**Description of the task**
The expected answer comprises all lines from the entries that contain the string "addr".

^^^^^^^^

(* ===== verification/FpExec.v ===== *)
(** * The floating-point instructions (dromajo_template.h, dromajo_fp_template.h)

    FLEN is 64: a 32-bit value lives NaN-boxed in a 64-bit register.  The
    template dromajo_fp_template.h is included for F_SIZE 32 and 64; its two
    instances are [fp_template] at the records [FP32] and [FP64]. *)

From S2P Require Import Prelude Riscv CpuState IoMem Mmu Csr Trap Insn IntArith SoftFp Exec.

(** ** NaN boxing *)

Definition chkfp32 (a : Z) : Z :=
  if negb ((a .& 0xFFFFFFFF00000000) =? 0xFFFFFFFF00000000) then u32 (u32 (-1) << 22) else u32 a.

Definition f_qnan32 : Z := 0x7fc00000.

Definition f_unbox32 (r : Z) : Z := if negb ((r .& F32_HIGH) =? F32_HIGH) then f_qnan32 else r.
Definition f_unbox64 (r : Z) : Z := r.

(** the macros an instance of the template sets *)
Record FpInstance := {
  fp_fmt : FloatFmt;
  OPID : Z;
  F_HIGH : Z;
  unbox : Z -> Z;
  FSIGN_MASK : Z
}.
Definition FP32 : FpInstance :=
  {| fp_fmt := sf32; OPID := 0; F_HIGH := F32_HIGH; unbox := f_unbox32; FSIGN_MASK := FSIGN_MASK32 |}.
Definition FP64 : FpInstance :=
  {| fp_fmt := sf64; OPID := 1; F_HIGH := F64_HIGH; unbox := f_unbox64; FSIGN_MASK := FSIGN_MASK64 |}.

Section Exec.
Context {D : Type} {io : DeviceIO D} {hooks : MachineHooks D}.

(** a softfloat call with [&s->fflags] *)
Definition with_flags (f : Z -> Z * Z) : M D Z :=
  fl ← gets fflags;
  let '(r, fl) := f fl in
  modify (with_fflags fl);;
  mret r.

(** [rm = get_insn_rm(s, rm); if (rm < 0) goto illegal_insn] *)
Definition insn_rm (rm : Z) : M D RoundingModeEnum :=
  s ← gets id;
  let rm := get_insn_rm s rm in
  illegal_if (rm <? 0);;
  mret (rm_of_code rm).

Section Template.
Variable F : FpInstance.
Abbreviation fmt := (fp_fmt F).

(** the operand as the softfloat function receives it *)
Definition fp_arg (x : Z) : M D Z := v ← gets (read_fp_reg x); mret (uN (F_SIZE (FloatFmt := fmt)) (unbox F v)).
Definition fp_put (rd v : Z) : M D unit :=
  modify (write_fp_reg rd (v .| F_HIGH F));; modify (with_fs 3).

Definition fp_binary (op : Z -> Z -> RoundingModeEnum -> Z -> Z * Z) (rm rd rs1 rs2 : Z) : M D unit :=
  rm ← insn_rm rm;
  a ← fp_arg rs1;
  b ← fp_arg rs2;
  r ← with_flags (op a b rm);
  fp_put rd r.

Definition fp_sqrt (rm rd rs1 rs2 : Z) : M D unit :=
  rm ← insn_rm rm;
  illegal_if (negb (rs2 =? 0));;
  a ← fp_arg rs1;
  r ← with_flags (sqrt_sf (fmt := fmt) a rm);
  fp_put rd r.

Definition fp_sgnj (rm rd rs1 rs2 : Z) : M D unit :=
  a ← gets (read_fp_reg rs1);
  b ← gets (read_fp_reg rs2);
  let a := unbox F a in
  let b := unbox F b in
  let m := FSIGN_MASK F in
  (match rm with
  | 0 => modify (write_fp_reg rd ((a .& ~~ m) .| (b .& m) .| F_HIGH F))
  | 1 => modify (write_fp_reg rd ((a .& ~~ m) .| ((b .& m) .^ m) .| F_HIGH F))
  | 2 => modify (write_fp_reg rd ((a .^ (b .& m)) .| F_HIGH F))
  | _ => goto XIllegal
  end);;
  modify (with_fs 3).

Definition fp_minmax (rm rd rs1 rs2 : Z) : M D unit :=
  a ← fp_arg rs1;
  b ← fp_arg rs2;
  (match rm with
  | 0 => r ← with_flags (min_sf (fmt := fmt) a b); modify (write_fp_reg rd (r .| F_HIGH F))
  | 1 => r ← with_flags (max_sf (fmt := fmt) a b); modify (write_fp_reg rd (r .| F_HIGH F))
  | _ => goto XIllegal
  end);;
  modify (with_fs 3).

Definition fp_to_int (rm rd rs1 rs2 : Z) : M D unit :=
  rm ← insn_rm rm;
  a ← fp_arg rs1;
  val ← (match rs2 with
         | 0 => r ← with_flags (cvt_sf_i (fmt := fmt) 32 a rm); mret (s32 r)
         | 1 => r ← with_flags (cvt_sf_u (fmt := fmt) 32 a rm); mret (s32 r)
         | 2 => r ← with_flags (cvt_sf_i (fmt := fmt) 64 a rm); mret (s64 r)
         | 3 => r ← with_flags (cvt_sf_u (fmt := fmt) 64 a rm); mret (s64 r)
         | _ => goto XIllegal
         end);
  reg_write_rd rd val.

Definition fp_compare (rm rd rs1 rs2 : Z) : M D unit :=
  a ← fp_arg rs1;
  b ← fp_arg rs2;
  val ← (match rm with
         | 0 => with_flags (le_sf (fmt := fmt) a b)
         | 1 => with_flags (lt_sf (fmt := fmt) a b)
         | 2 => with_flags (eq_quiet_sf (fmt := fmt) a b)
         | _ => goto XIllegal
         end);
  reg_write_rd rd val.

Definition fp_from_int (rm rd rs1 rs2 : Z) : M D unit :=
  rm ← insn_rm rm;
  x ← reg_read rs1;
  (match rs2 with
  | 0 => r ← with_flags (cvt_i_sf (fmt := fmt) 32 x rm); modify (write_fp_reg rd (r .| F_HIGH F))
  | 1 => r ← with_flags (cvt_u_sf (fmt := fmt) 32 x rm); modify (write_fp_reg rd (r .| F_HIGH F))
  | 2 => r ← with_flags (cvt_i_sf (fmt := fmt) 64 x rm); modify (write_fp_reg rd (r .| F_HIGH F))
  | 3 => r ← with_flags (cvt_u_sf (fmt := fmt) 64 x rm); modify (write_fp_reg rd (r .| F_HIGH F))
  | _ => goto XIllegal
  end);;
  modify (with_fs 3).

(** cvt.s.d in the 32-bit instance, cvt.d.s in the 64-bit one *)
Definition fp_convert (rm rd rs1 rs2 : Z) : M D unit :=
  rm ← insn_rm rm;
  v ← gets (read_fp_reg rs1);
  (if (OPID F =? 0) && (rs2 =? 1) then
     r ← with_flags (cvt_sf_sf32 sf64 v rm);
     modify (write_fp_reg rd (r .| F32_HIGH))
   else if (OPID F =? 1) && (rs2 =? 0) then
     let v := if negb ((v .& F32_HIGH) =? F32_HIGH) then f_qnan32 else v in
     r ← with_flags (cvt_sf32_sf sf64 (u32 v));
     modify (write_fp_reg rd (r .| F64_HIGH))
   else goto XIllegal);;
  modify (with_fs 3).

Definition fp_move_class (rm rd rs1 rs2 : Z) : M D unit :=
  illegal_if (negb (rs2 =? 0));;
  v ← gets (read_fp_reg rs1);
  val ← (match rm with
         | 0 => mret (sN (F_SIZE (FloatFmt := fmt)) v)
         | 1 => a ← fp_arg rs1; mret (fclass_sf (fmt := fmt) a)
         | _ => goto XIllegal
         end);
  reg_write_rd rd val.

Definition fp_move_from_int (rm rd rs1 rs2 : Z) : M D unit :=
  illegal_if (negb (rs2 =? 0) || negb (rm =? 0));;
  x ← reg_read rs1;
  fp_put rd (sN (F_SIZE (FloatFmt := fmt)) x).

(** the cases of the [switch] on [imm] that this inclusion provides *)
Definition fp_template (imm rm rd rs1 rs2 : Z) : option (M D unit) :=
  let op n := imm =? ((n << 2) .| OPID F) in
  if op 0x00 then Some (fp_binary (add_sf (fmt := fmt)) rm rd rs1 rs2)
  else if op 0x01 then Some (fp_binary (sub_sf (fmt := fmt)) rm rd rs1 rs2)
  else if op 0x02 then Some (fp_binary (mul_sf (fmt := fmt)) rm rd rs1 rs2)
  else if op 0x03 then Some (fp_binary (div_sf (fmt := fmt)) rm rd rs1 rs2)
  else if op 0x0b then Some (fp_sqrt rm rd rs1 rs2)
  else if op 0x04 then Some (fp_sgnj rm rd rs1 rs2)
  else if op 0x05 then Some (fp_minmax rm rd rs1 rs2)
  else if op 0x18 then Some (fp_to_int rm rd rs1 rs2)
  else if op 0x14 then Some (fp_compare rm rd rs1 rs2)
  else if op 0x1a then Some (fp_from_int rm rd rs1 rs2)
  else if op 0x08 then Some (fp_convert rm rd rs1 rs2)
  else if op 0x1c then Some (fp_move_class rm rd rs1 rs2)
  else if op 0x1e then Some (fp_move_from_int rm rd rs1 rs2)
  else None.

End Template.

(** ** OP-FP, fused multiply-add, loads and stores *)

Definition exec_fp (insn rd rs1 rs2 : Z) : M D unit :=
  f ← gets fs;
  illegal_if (f =? 0);;
  let imm := insn >> 25 in
  let rm := (insn >> 12) .& 7 in
  (match fp_template FP32 imm rm rd rs1 rs2 with
  | Some m => m
  | None =>
      match fp_template FP64 imm rm rd rs1 rs2 with
      | Some m => m
      | None => goto XIllegal
      end
  end);;
  NEXT_INSN.

(** fmadd, fmsub, fnmsub, fnmadd: the flags say which of the product and the
    addend are negated *)
Definition exec_fma (neg_prod neg_add : bool) (insn rd rs1 rs2 : Z) : M D unit :=
  f ← gets fs;
  illegal_if (f =? 0);;
  let funct3 := (insn >> 25) .& 3 in
  let rs3 := insn >> 27 in
  rm ← insn_rm ((insn >> 12) .& 7);
  a ← gets (read_fp_reg rs1);
  b ← gets (read_fp_reg rs2);
  c ← gets (read_fp_reg rs3);
  (match funct3 with
  | 0 =>
      let neg (n : bool) x := if n then x .^ u32 FSIGN_MASK32 else x in
      r ← with_flags (fma_sf (fmt := sf32) (neg neg_prod (chkfp32 a)) (chkfp32 b)
                        (neg neg_add (chkfp32 c)) rm);
      modify (write_fp_reg rd (r .| F32_HIGH))
  | 1 =>
      let neg (n : bool) x := if n then x .^ FSIGN_MASK64 else x in
      r ← with_flags (fma_sf (fmt := sf64) (neg neg_prod a) b (neg neg_add c) rm);
      modify (write_fp_reg rd (r .| F64_HIGH))
  | _ => goto XIllegal
  end);;
  NEXT_INSN.

Definition exec_fmadd := exec_fma false false.
Definition exec_fmsub := exec_fma false true.
Definition exec_fnmsub := exec_fma true false.
Definition exec_fnmadd := exec_fma true true.

Definition exec_fp_load (insn rd rs1 : Z) : M D unit :=
  f ← gets fs;
  illegal_if (f =? 0);;
  let funct3 := (insn >> 12) .& 7 in
  x ← reg_read rs1;
  let addr := u64 (x + imm_i insn) in
  (match funct3 with
  | 2 => (* flw *) rval ← mem_read 32 addr; modify (write_fp_reg rd (rval .| F32_HIGH))
  | 3 => (* fld *) rval ← mem_read 64 addr; modify (write_fp_reg rd (rval .| F64_HIGH))
  | _ => goto XIllegal
  end);;
  NEXT_INSN.

Definition exec_fp_store (insn rs1 rs2 : Z) : M D unit :=
  f ← gets fs;
  illegal_if (f =? 0);;
  let funct3 := (insn >> 12) .& 7 in
  x ← reg_read rs1;
  let addr := u64 (x + imm_s insn) in
  v ← gets (read_fp_reg rs2);
  (match funct3 with
  | 2 => (* fsw *) mem_write 32 addr v
  | 3 => (* fsd *) mem_write 64 addr v
  | _ => goto XIllegal
  end);;
  NEXT_INSN.

End Exec.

^^^^^^^^

**Response to the task**
  let addr := u64 (x + imm_i insn) in
  | 2 => (* flw *) rval ← mem_read 32 addr; modify (write_fp_reg rd (rval .| F32_HIGH))
  | 3 => (* fld *) rval ← mem_read 64 addr; modify (write_fp_reg rd (rval .| F64_HIGH))
  let addr := u64 (x + imm_s insn) in
  | 2 => (* fsw *) mem_write 32 addr v
  | 3 => (* fsd *) mem_write 64 addr v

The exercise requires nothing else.